(** * filter_ssm_documents: ARN parsing, runtime classification and the batch driver

    A shallow embedding of [filter_ssm_documents.py] and the properties of
    its three parts: the ARN parser ([parse_arn]), the document classifier
    ([has_outdated_python_runtime]) and the batch driver
    ([filter_ssm_documents]). *)

From Stdlib Require Import Ascii String ZArith Floats.SpecFloat.
From stdpp Require Import gmap strings list fin_maps.

Local Open Scope string_scope.
Local Open Scope list_scope.
Local Open Scope nat_scope.
Local Open Scope stdpp_scope.
#[local] Set Warnings "-register-all".

(** ** Python values

    What [json.loads] can return: [None], booleans, integers, floats,
    strings, lists and dictionaries with string keys. *)

Inductive pyval : Type :=
  | PyNone
  | PyBool (b : bool)
  | PyInt (z : Z)
  | PyFloat (f : spec_float)
  | PyStr (s : string)
  | PyList (l : list pyval)
  | PyDict (d : gmap string pyval).

(** Exceptions the program meets, with the part of Python's class
    hierarchy that its [except] clauses look at. *)

Inductive exn : Type :=
  | FileNotFoundError
  | PermissionError
  | OSError
  | NoCredentialsError
  | PartialCredentialsError
  | ClientError (code : option string)
  | JSONDecodeError
  | TypeError
  | RuntimeError (msg : string)
  | KeyboardInterrupt.

(** [isinstance(e, Exception)]: everything but [KeyboardInterrupt], which
    derives from [BaseException] only. *)
Definition is_Exception (e : exn) : bool :=
  match e with
  | KeyboardInterrupt => false
  | _ => true
  end.

(** [isinstance(e, IOError)]; [IOError] is an alias of [OSError]. *)
Definition is_IOError (e : exn) : bool :=
  match e with
  | FileNotFoundError | PermissionError | OSError => true
  | _ => false
  end.

(** [isinstance(e, (NoCredentialsError, PartialCredentialsError))]. *)
Definition is_credentials_error (e : exn) : bool :=
  match e with
  | NoCredentialsError | PartialCredentialsError => true
  | _ => false
  end.

(** The result of a Python expression: a value or a raised exception. *)
Inductive res (A : Type) : Type :=
  | Ok (a : A)
  | Raise (e : exn).
Arguments Ok {A} a.
Arguments Raise {A} e.

(** ** Strings

    A Python string is a [string]: a sequence of characters, here with
    codes below 256. *)

Definition LF : ascii := ascii_of_nat 10.

(** [str.isspace] on one character (code points below 256). *)
Definition py_isspace (c : ascii) : bool :=
  let n := nat_of_ascii c in
  (((9 <=? n) && (n <=? 13)) || ((28 <=? n) && (n <=? 32))
   || (n =? 133) || (n =? 160))%nat.

Fixpoint lstrip (s : string) : string :=
  match s with
  | String c s' => if py_isspace c then lstrip s' else s
  | EmptyString => EmptyString
  end.

(** Drops the trailing whitespace: a character stays when it is not
    whitespace or when something stays after it. *)
Fixpoint rstrip (s : string) : string :=
  match s with
  | String c s' =>
      match rstrip s' with
      | EmptyString => if py_isspace c then EmptyString else String c EmptyString
      | t => String c t
      end
  | EmptyString => EmptyString
  end.

(** [s.strip()] *)
Definition strip (s : string) : string := rstrip (lstrip s).

(** [s.startswith(p)], returning what follows the prefix. *)
Fixpoint strip_prefix (p s : string) : option string :=
  match p, s with
  | EmptyString, _ => Some s
  | String a p', String b s' =>
      if Ascii.eqb a b then strip_prefix p' s' else None
  | String _ _, EmptyString => None
  end.

(** ** Regular expressions

    The fragment of [re] that [ARN_REGEX] is written in: literal text and
    named groups holding one greedy repetition of a character class. *)

Module Re.

Inductive charclass : Type :=
  | NotChar (c : ascii)          (* [^c] *)
  | Dot.                         (* .  (no DOTALL: anything but a line feed) *)

Inductive quantifier : Type :=
  | Plus                         (* + *)
  | Star.                        (* * *)

Inductive node : Type :=
  | Lit (text : string)
  | Group (name : string) (cls : charclass) (q : quantifier).

Definition in_class (cls : charclass) (c : ascii) : bool :=
  match cls with
  | NotChar x => negb (Ascii.eqb c x)
  | Dot => negb (Ascii.eqb c LF)
  end.

Definition min_count_ok (q : quantifier) (text : string) : bool :=
  match q, text with
  | Plus, EmptyString => false
  | _, _ => true
  end.

(** Greedy repetition with backtracking: the class is matched as far as
    it goes, and the continuation [k] is tried on the longest run first,
    then on shorter ones. [acc] is the text matched so far. *)
Fixpoint greedy {A} (cls : charclass) (k : string → string → option A)
    (acc s : string) : option A :=
  match s with
  | String c s' =>
      if in_class cls c then
        match greedy cls k (acc +:+ String c EmptyString) s' with
        | Some r => Some r
        | None => k acc s
        end
      else k acc s
  | EmptyString => k acc s
  end.

(** Matches the nodes at the start of [s] (as [Pattern.match] does: the
    end of the string is not required) and returns the groups. *)
Fixpoint match_nodes (re : list node) (s : string)
    (groups : list (string * string)) : option (list (string * string)) :=
  match re with
  | [] => Some groups
  | Lit text :: re' =>
      match strip_prefix text s with
      | Some s' => match_nodes re' s' groups
      | None => None
      end
  | Group name cls q :: re' =>
      greedy cls
        (fun text rest =>
           if min_count_ok q text
           then match_nodes re' rest ((name, text) :: groups)
           else None)
        EmptyString s
  end.

Definition re_match (re : list node) (s : string) : option (list (string * string)) :=
  match_nodes re s [].

(** [match.group(name)] *)
Fixpoint group (name : string) (groups : list (string * string)) : option string :=
  match groups with
  | [] => None
  | (n, v) :: gs => if String.eqb n name then Some v else group name gs
  end.

End Re.

(** ** ARN parsing *)

Definition ARN_REGEX : list Re.node :=
  [ Re.Lit "arn:aws:ssm:";
    Re.Group "region" (Re.NotChar ":"%char) Re.Plus;
    Re.Lit ":";
    Re.Group "account_id" (Re.NotChar ":"%char) Re.Plus;
    Re.Lit ":document/";
    Re.Group "name" Re.Dot Re.Star ].

Definition parse_arn (arn_string : string) : option string * option string :=
  match Re.re_match ARN_REGEX arn_string with
  | Some m => (Re.group "region" m, Re.group "name" m)
  | None => (None, None)
  end.

(** ** The document classifier *)

(** [bool(v)] *)
Definition truthy (v : pyval) : bool :=
  match v with
  | PyNone => false
  | PyBool b => b
  | PyInt z => negb (Z.eqb z 0)
  | PyFloat f => match f with S754_zero _ => false | _ => true end
  | PyStr s => negb (String.eqb s "")
  | PyList l => match l with [] => false | _ => true end
  | PyDict d => negb (bool_decide (d = ∅))
  end.

(** [d.get(key, default)] *)
Definition dict_get (d : gmap string pyval) (key : string) (default : pyval) : pyval :=
  match d !! key with
  | Some v => v
  | None => default
  end.

(** [v == s] for a string [s] *)
Definition py_eq_str (v : pyval) (s : string) : bool :=
  match v with
  | PyStr t => String.eqb t s
  | _ => false
  end.

(** [v in l] for a list [l] of strings *)
Definition py_in (v : pyval) (l : list string) : bool :=
  existsb (py_eq_str v) l.

(** What [for step in v] iterates over: the elements of a list, the keys
    of a dictionary, the characters of a string; anything else is not
    iterable. A [gmap] does not keep Python's insertion order of the keys;
    the keys come in the order of [map_to_list]. *)
Definition py_iter (v : pyval) : res (list pyval) :=
  match v with
  | PyList l => Ok l
  | PyDict d => Ok (PyStr <$> (map_to_list d).*1)
  | PyStr s => Ok ((fun c => PyStr (String c EmptyString)) <$> list_ascii_of_string s)
  | PyNone | PyBool _ | PyInt _ | PyFloat _ => Raise TypeError
  end.

(** The body of the loop over the steps: [true] when it reaches
    [return True]. *)
Definition step_outdated (step : pyval) (old_runtimes_list : list string) : bool :=
  match step with
  | PyDict sd =>
      if py_eq_str (dict_get sd "action" PyNone) "aws:executeScript" then
        match dict_get sd "inputs" (PyDict ∅) with
        | PyDict inputs => py_in (dict_get inputs "Runtime" PyNone) old_runtimes_list
        | _ => false
        end
      else false
  | _ => false
  end.

(** The [for] loop, left by [return True] at the first step whose body
    says so, and followed by [return False]. *)
Fixpoint for_steps (steps : list pyval) (old_runtimes_list : list string) : bool :=
  match steps with
  | [] => false
  | step :: rest =>
      if step_outdated step old_runtimes_list then true
      else for_steps rest old_runtimes_list
  end.

(** How many times the body of that loop runs. *)
Fixpoint steps_inspected (steps : list pyval) (old_runtimes_list : list string) : nat :=
  match steps with
  | [] => 0
  | step :: rest =>
      if step_outdated step old_runtimes_list then 1
      else S (steps_inspected rest old_runtimes_list)
  end.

···

● Problem to solve: Copy the lines above exactly. Start with the line containing "match dict_get sd", end with the line containing "else for_steps rest old_runtimes_list", and include both.

● Task output:
        match dict_get sd "inputs" (PyDict ∅) with
        | PyDict inputs => py_in (dict_get inputs "Runtime" PyNone) old_runtimes_list
        | _ => false
        end
      else false
  | _ => false
  end.

(** The [for] loop, left by [return True] at the first step whose body
    says so, and followed by [return False]. *)
Fixpoint for_steps (steps : list pyval) (old_runtimes_list : list string) : bool :=
  match steps with
  | [] => false
  | step :: rest =>
      if step_outdated step old_runtimes_list then true
      else for_steps rest old_runtimes_list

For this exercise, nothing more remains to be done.